(Available data Opens)

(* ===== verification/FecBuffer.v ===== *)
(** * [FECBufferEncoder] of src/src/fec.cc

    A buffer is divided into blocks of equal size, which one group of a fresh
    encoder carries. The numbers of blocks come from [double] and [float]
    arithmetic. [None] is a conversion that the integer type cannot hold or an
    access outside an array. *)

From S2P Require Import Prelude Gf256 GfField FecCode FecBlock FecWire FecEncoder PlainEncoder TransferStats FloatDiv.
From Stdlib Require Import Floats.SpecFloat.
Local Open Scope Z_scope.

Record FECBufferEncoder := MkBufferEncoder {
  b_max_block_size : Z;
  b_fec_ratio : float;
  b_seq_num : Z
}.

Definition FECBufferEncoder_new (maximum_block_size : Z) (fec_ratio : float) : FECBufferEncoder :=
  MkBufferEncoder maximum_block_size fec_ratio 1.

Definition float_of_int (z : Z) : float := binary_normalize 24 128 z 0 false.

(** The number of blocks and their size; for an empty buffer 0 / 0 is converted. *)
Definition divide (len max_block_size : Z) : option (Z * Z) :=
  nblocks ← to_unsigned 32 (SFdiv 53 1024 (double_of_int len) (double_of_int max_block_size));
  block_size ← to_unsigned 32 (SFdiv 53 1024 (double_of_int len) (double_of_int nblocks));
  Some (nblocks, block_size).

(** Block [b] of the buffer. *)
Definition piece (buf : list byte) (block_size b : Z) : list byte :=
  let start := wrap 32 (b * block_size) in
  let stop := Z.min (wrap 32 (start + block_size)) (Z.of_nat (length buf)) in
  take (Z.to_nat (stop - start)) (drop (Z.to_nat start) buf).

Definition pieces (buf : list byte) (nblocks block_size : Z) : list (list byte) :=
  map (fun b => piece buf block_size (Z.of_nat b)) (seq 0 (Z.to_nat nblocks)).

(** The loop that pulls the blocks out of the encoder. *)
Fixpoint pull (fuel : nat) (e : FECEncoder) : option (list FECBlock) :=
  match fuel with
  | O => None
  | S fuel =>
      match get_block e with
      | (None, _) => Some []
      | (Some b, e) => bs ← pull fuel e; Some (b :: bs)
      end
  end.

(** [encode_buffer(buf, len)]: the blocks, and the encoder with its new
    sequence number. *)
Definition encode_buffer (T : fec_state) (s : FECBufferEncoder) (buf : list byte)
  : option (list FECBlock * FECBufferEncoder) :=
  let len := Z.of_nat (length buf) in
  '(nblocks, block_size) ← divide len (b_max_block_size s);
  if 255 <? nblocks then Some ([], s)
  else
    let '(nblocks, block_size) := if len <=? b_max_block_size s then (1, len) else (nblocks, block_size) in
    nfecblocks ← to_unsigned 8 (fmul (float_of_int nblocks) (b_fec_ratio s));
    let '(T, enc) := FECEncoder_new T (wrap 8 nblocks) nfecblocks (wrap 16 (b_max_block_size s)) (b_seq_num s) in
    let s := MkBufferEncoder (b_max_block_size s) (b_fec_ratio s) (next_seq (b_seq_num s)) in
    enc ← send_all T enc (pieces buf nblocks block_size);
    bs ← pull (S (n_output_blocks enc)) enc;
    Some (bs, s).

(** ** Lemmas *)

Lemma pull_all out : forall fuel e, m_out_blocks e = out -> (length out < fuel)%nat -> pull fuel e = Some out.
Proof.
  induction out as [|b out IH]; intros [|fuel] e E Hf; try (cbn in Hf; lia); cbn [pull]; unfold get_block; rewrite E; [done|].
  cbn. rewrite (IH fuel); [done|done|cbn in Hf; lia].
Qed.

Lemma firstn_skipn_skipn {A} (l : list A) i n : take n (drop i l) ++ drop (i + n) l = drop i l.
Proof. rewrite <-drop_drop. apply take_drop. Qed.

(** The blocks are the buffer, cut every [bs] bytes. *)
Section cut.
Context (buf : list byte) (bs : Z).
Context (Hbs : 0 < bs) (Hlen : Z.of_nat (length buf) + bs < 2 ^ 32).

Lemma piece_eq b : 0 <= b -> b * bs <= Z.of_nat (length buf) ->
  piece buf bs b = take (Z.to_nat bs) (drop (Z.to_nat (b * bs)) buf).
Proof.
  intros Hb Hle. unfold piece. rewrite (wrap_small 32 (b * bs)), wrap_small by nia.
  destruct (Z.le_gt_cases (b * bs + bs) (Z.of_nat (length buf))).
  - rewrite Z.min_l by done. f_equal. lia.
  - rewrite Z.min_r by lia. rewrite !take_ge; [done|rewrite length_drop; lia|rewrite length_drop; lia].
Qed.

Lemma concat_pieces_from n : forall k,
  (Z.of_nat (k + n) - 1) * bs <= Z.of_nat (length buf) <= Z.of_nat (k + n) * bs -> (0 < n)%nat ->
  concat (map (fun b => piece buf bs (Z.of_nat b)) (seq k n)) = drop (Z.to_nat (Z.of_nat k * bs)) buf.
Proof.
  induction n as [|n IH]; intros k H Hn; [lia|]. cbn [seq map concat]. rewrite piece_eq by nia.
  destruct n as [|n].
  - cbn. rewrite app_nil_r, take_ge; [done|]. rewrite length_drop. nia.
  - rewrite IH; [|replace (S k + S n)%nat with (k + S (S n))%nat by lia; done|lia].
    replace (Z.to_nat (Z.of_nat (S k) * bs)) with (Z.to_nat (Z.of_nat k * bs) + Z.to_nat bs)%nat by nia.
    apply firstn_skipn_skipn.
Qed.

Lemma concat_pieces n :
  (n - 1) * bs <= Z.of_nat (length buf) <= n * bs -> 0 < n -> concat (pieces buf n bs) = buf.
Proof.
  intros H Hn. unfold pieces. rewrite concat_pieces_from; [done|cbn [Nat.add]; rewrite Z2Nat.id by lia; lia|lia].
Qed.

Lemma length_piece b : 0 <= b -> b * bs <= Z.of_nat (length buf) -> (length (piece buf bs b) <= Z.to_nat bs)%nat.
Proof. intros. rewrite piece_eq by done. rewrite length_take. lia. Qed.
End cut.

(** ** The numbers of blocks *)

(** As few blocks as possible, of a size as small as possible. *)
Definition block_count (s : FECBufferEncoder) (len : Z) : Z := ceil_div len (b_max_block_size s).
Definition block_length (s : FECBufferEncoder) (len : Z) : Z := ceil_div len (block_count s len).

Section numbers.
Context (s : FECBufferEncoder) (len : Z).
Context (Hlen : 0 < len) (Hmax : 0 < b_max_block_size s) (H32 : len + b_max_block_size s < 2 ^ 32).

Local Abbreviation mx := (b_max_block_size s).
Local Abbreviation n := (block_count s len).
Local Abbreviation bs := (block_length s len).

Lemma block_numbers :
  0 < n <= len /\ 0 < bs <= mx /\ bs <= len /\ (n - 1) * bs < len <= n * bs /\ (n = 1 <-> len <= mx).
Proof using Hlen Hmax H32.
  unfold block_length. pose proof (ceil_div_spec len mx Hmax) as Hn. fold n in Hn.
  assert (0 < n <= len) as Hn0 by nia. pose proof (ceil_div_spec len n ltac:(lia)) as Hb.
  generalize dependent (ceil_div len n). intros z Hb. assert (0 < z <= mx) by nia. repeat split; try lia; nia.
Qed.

(Available data Closes)

■ **Task**
Retype all of the material exactly as it stands above.

■ **Response**
(* ===== verification/FecBuffer.v ===== *)
(** * [FECBufferEncoder] of src/src/fec.cc

    A buffer is divided into blocks of equal size, which one group of a fresh
    encoder carries. The numbers of blocks come from [double] and [float]
    arithmetic. [None] is a conversion that the integer type cannot hold or an
    access outside an array. *)

From S2P Require Import Prelude Gf256 GfField FecCode FecBlock FecWire FecEncoder PlainEncoder TransferStats FloatDiv.
From Stdlib Require Import Floats.SpecFloat.
Local Open Scope Z_scope.

Record FECBufferEncoder := MkBufferEncoder {
  b_max_block_size : Z;
  b_fec_ratio : float;
  b_seq_num : Z
}.

Definition FECBufferEncoder_new (maximum_block_size : Z) (fec_ratio : float) : FECBufferEncoder :=
  MkBufferEncoder maximum_block_size fec_ratio 1.

Definition float_of_int (z : Z) : float := binary_normalize 24 128 z 0 false.

(** The number of blocks and their size; for an empty buffer 0 / 0 is converted. *)
Definition divide (len max_block_size : Z) : option (Z * Z) :=
  nblocks ← to_unsigned 32 (SFdiv 53 1024 (double_of_int len) (double_of_int max_block_size));
  block_size ← to_unsigned 32 (SFdiv 53 1024 (double_of_int len) (double_of_int nblocks));
  Some (nblocks, block_size).

(** Block [b] of the buffer. *)
Definition piece (buf : list byte) (block_size b : Z) : list byte :=
  let start := wrap 32 (b * block_size) in
  let stop := Z.min (wrap 32 (start + block_size)) (Z.of_nat (length buf)) in
  take (Z.to_nat (stop - start)) (drop (Z.to_nat start) buf).

Definition pieces (buf : list byte) (nblocks block_size : Z) : list (list byte) :=
  map (fun b => piece buf block_size (Z.of_nat b)) (seq 0 (Z.to_nat nblocks)).

(** The loop that pulls the blocks out of the encoder. *)
Fixpoint pull (fuel : nat) (e : FECEncoder) : option (list FECBlock) :=
  match fuel with
  | O => None
  | S fuel =>
      match get_block e with
      | (None, _) => Some []
      | (Some b, e) => bs ← pull fuel e; Some (b :: bs)
      end
  end.

(** [encode_buffer(buf, len)]: the blocks, and the encoder with its new
    sequence number. *)
Definition encode_buffer (T : fec_state) (s : FECBufferEncoder) (buf : list byte)
  : option (list FECBlock * FECBufferEncoder) :=
  let len := Z.of_nat (length buf) in
  '(nblocks, block_size) ← divide len (b_max_block_size s);
  if 255 <? nblocks then Some ([], s)
  else
    let '(nblocks, block_size) := if len <=? b_max_block_size s then (1, len) else (nblocks, block_size) in
    nfecblocks ← to_unsigned 8 (fmul (float_of_int nblocks) (b_fec_ratio s));
    let '(T, enc) := FECEncoder_new T (wrap 8 nblocks) nfecblocks (wrap 16 (b_max_block_size s)) (b_seq_num s) in
    let s := MkBufferEncoder (b_max_block_size s) (b_fec_ratio s) (next_seq (b_seq_num s)) in
    enc ← send_all T enc (pieces buf nblocks block_size);
    bs ← pull (S (n_output_blocks enc)) enc;
    Some (bs, s).

(** ** Lemmas *)

Lemma pull_all out : forall fuel e, m_out_blocks e = out -> (length out < fuel)%nat -> pull fuel e = Some out.
Proof.
  induction out as [|b out IH]; intros [|fuel] e E Hf; try (cbn in Hf; lia); cbn [pull]; unfold get_block; rewrite E; [done|].
  cbn. rewrite (IH fuel); [done|done|cbn in Hf; lia].
Qed.

Lemma firstn_skipn_skipn {A} (l : list A) i n : take n (drop i l) ++ drop (i + n) l = drop i l.
Proof. rewrite <-drop_drop. apply take_drop. Qed.

(** The blocks are the buffer, cut every [bs] bytes. *)
Section cut.
Context (buf : list byte) (bs : Z).
Context (Hbs : 0 < bs) (Hlen : Z.of_nat (length buf) + bs < 2 ^ 32).

Lemma piece_eq b : 0 <= b -> b * bs <= Z.of_nat (length buf) ->
  piece buf bs b = take (Z.to_nat bs) (drop (Z.to_nat (b * bs)) buf).
Proof.
  intros Hb Hle. unfold piece. rewrite (wrap_small 32 (b * bs)), wrap_small by nia.
  destruct (Z.le_gt_cases (b * bs + bs) (Z.of_nat (length buf))).
  - rewrite Z.min_l by done. f_equal. lia.
  - rewrite Z.min_r by lia. rewrite !take_ge; [done|rewrite length_drop; lia|rewrite length_drop; lia].
Qed.

Lemma concat_pieces_from n : forall k,
  (Z.of_nat (k + n) - 1) * bs <= Z.of_nat (length buf) <= Z.of_nat (k + n) * bs -> (0 < n)%nat ->
  concat (map (fun b => piece buf bs (Z.of_nat b)) (seq k n)) = drop (Z.to_nat (Z.of_nat k * bs)) buf.
Proof.
  induction n as [|n IH]; intros k H Hn; [lia|]. cbn [seq map concat]. rewrite piece_eq by nia.
  destruct n as [|n].
  - cbn. rewrite app_nil_r, take_ge; [done|]. rewrite length_drop. nia.
  - rewrite IH; [|replace (S k + S n)%nat with (k + S (S n))%nat by lia; done|lia].
    replace (Z.to_nat (Z.of_nat (S k) * bs)) with (Z.to_nat (Z.of_nat k * bs) + Z.to_nat bs)%nat by nia.
    apply firstn_skipn_skipn.
Qed.

Lemma concat_pieces n :
  (n - 1) * bs <= Z.of_nat (length buf) <= n * bs -> 0 < n -> concat (pieces buf n bs) = buf.
Proof.
  intros H Hn. unfold pieces. rewrite concat_pieces_from; [done|cbn [Nat.add]; rewrite Z2Nat.id by lia; lia|lia].
Qed.

Lemma length_piece b : 0 <= b -> b * bs <= Z.of_nat (length buf) -> (length (piece buf bs b) <= Z.to_nat bs)%nat.
Proof. intros. rewrite piece_eq by done. rewrite length_take. lia. Qed.
End cut.

(** ** The numbers of blocks *)

(** As few blocks as possible, of a size as small as possible. *)
Definition block_count (s : FECBufferEncoder) (len : Z) : Z := ceil_div len (b_max_block_size s).
Definition block_length (s : FECBufferEncoder) (len : Z) : Z := ceil_div len (block_count s len).

Section numbers.
Context (s : FECBufferEncoder) (len : Z).
Context (Hlen : 0 < len) (Hmax : 0 < b_max_block_size s) (H32 : len + b_max_block_size s < 2 ^ 32).

Local Abbreviation mx := (b_max_block_size s).
Local Abbreviation n := (block_count s len).
Local Abbreviation bs := (block_length s len).

Lemma block_numbers :
  0 < n <= len /\ 0 < bs <= mx /\ bs <= len /\ (n - 1) * bs < len <= n * bs /\ (n = 1 <-> len <= mx).
Proof using Hlen Hmax H32.
  unfold block_length. pose proof (ceil_div_spec len mx Hmax) as Hn. fold n in Hn.
  assert (0 < n <= len) as Hn0 by nia. pose proof (ceil_div_spec len n ltac:(lia)) as Hb.
  generalize dependent (ceil_div len n). intros z Hb. assert (0 < z <= mx) by nia. repeat split; try lia; nia.
Qed.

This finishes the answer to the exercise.